Durante toda la comida, Henry Sprague no dejó de hacer comentarios sobre los transeúntes.
—Mira, Phoebe, los nietos de Jim Snow. ¿Te acuerdas cuando íbamos al teatro con los Snow?
—Deja de preguntarme si me acuerdo. Claro que me acuerdo —le espetó Phoebe, y tomó otro sorbo de café. Un instante después, se inclinó hacia adelante y se puso a mirar a su alrededor; sus ojos pasaban rápidamente de una mesa a otra—. Cuánta gente hay —murmuró—. Quiero irme de aquí.
Henry suspiró. Esperaba que aquella reacción hubiera sido una buena señal. Para alguna gente, la tacrina resultaba un medicamento muy eficaz y detenía temporalmente, e incluso hacía retroceder, el deterioro de los enfermos de Alzheimer. Desde que se lo habían recetado a Phoebe, Henry creyó percibir algún que otro momento de lucidez. ¿Ó acaso se estaba aferrando a un clavo ardiente?
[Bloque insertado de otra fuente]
(** ** New ends *)

Lemma MakeEnd_Some e net net' : MakeEnd e net = Some net' ->
  (e ∉ ends net) /\ ends net' = {[e]} ∪ ends net /\ connections net' = <[e := None]> (connections net) /\
  servers net' = servers net /\ forall e', isEnabled net' e' = (if decide (e' = e) then false else isEnabled net e').
Proof.
  unfold MakeEnd. destruct (decide (e ∈ ends net)); [done|]. intros [= <-]. split_and!; try done.
  intros e'. unfold isEnabled. simpl. destruct (decide (e' = e)) as [->|Hne]; [by rewrite lookup_insert_eq|by rewrite lookup_insert_ne].
Qed.

Lemma makeEnds_spec net gid j names net' : makeEnds net gid j names = Some net' ->
  NoDup names /\ (forall e, e ∈ names -> e ∉ ends net) /\ (forall e, e ∈ ends net' <-> e ∈ names \/ e ∈ ends net) /\
  (forall e, e ∉ names -> connections net' !! e = connections net !! e) /\ servers net' = servers net /\
  (forall k e, names !! k = Some e -> connections net' !! e = Some (Some (ServerName gid (j + k)))) /\
  (forall e, isEnabled net' e = (if decide (e ∈ names) then false else isEnabled net e)).
Proof.
  revert net j. induction names as [|e names IH]; intros net j; simpl.
  { intros [= <-]. split_and!; try done; [constructor|by intros ? ?%elem_of_nil|intros e; rewrite elem_of_nil; tauto]. }
  destruct (MakeEnd e net) as [n1|] eqn:Hm; [|done]. simpl. apply MakeEnd_Some in Hm as (Hn & He & Hc & Hs & Hen).
  intros (Hnd & Hfresh & Hends & Hconn & Hsv & Hnew & Hen')%IH. simpl in *. rewrite He in *.
  assert (Hnot : e ∉ names) by (intros Hin; apply (Hfresh e Hin); set_solver).
  split_and!.
  - by constructor.
  - intros e' [->|H]%elem_of_cons; [done|]. specialize (Hfresh e' H). set_solver.
  - intros e'. rewrite Hends, elem_of_cons. set_solver.
  - intros e' H'. rewrite not_elem_of_cons in H'. rewrite Hconn, Hc, !lookup_insert_ne by naive_solver. done.
  - congruence.
  - intros [|k] e' Hk; simpl in Hk.
    + injection Hk as <-. rewrite Hconn by done. rewrite lookup_insert_eq. by rewrite Nat.add_0_r.
    + rewrite (Hnew k e' Hk). by rewrite Nat.add_succ_r.
  - intros e'. rewrite Hen'. simpl. change (isEnabled (Connect e (ServerName gid j) n1) e') with (isEnabled n1 e'). rewrite Hen.
    destruct (decide (e' ∈ names)) as [H1|H1].
    + by rewrite decide_True by (by right).
    + destruct (decide (e' = e)) as [->|Hne]; [by rewrite decide_True by (by left)|]. rewrite decide_False; [done|]. by intros [?|?]%elem_of_cons.
Qed.

(** Making ends with new names does not fail. *)
Lemma makeEnds_fresh names : forall net gid j, NoDup names -> (forall e, e ∈ names -> e ∉ ends net) -> is_Some (makeEnds net gid j names).
Proof.
  induction names as [|e names IH]; intros net gid j Hnd Hf; simpl; [by eexists|]. apply NoDup_cons in Hnd as [He Hnd].
  unfold MakeEnd. rewrite decide_False by (apply Hf; by left). simpl. apply IH; [done|]. simpl.
  intros e' He'. assert (e' <> e) by (by intros ->). specialize (Hf e' ltac:(by right)). set_solver.
Qed.

(** ** Restart *)

Definition runs_with (sg : ServerGrp) (i : nat) (p : Tester.Persister) : Prop := exists s, srvs sg !! i = Some s /\ dc s = Some p.

Lemma endName_set_server sg i s a b : (i < size sg)%nat ->
  endName (set_server sg i s) a b = if decide (a = i) then endNames s !! b else endName sg a b.
Proof.
  intros Hi. unfold endName. simpl. destruct (decide (a = i)) as [->|Hne]; [by rewrite list_lookup_insert_eq|by rewrite list_lookup_insert_ne].
Qed.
La camarera le trajo la cuenta. Después de depositar el dinero, Henry la miró. La joven tenía una expresión de preocupación y decaimiento; su amplia sonrisa había desaparecido. «Me ha reconocido —pensó Henry—, y se pregunta si la he relacionado con Scott Covey». Se alegró de haberse percatado, pero no estaba dispuesto a enseñar sus cartas. Con una sonrisa impersonal, se levantó y ayudó a Phoebe a hacer lo mismo.
—¿Estás lista, querida?
Al ponerse de pie, Phoebe miró a la camarera.
—¿Cómo estás, Tina? —le preguntó.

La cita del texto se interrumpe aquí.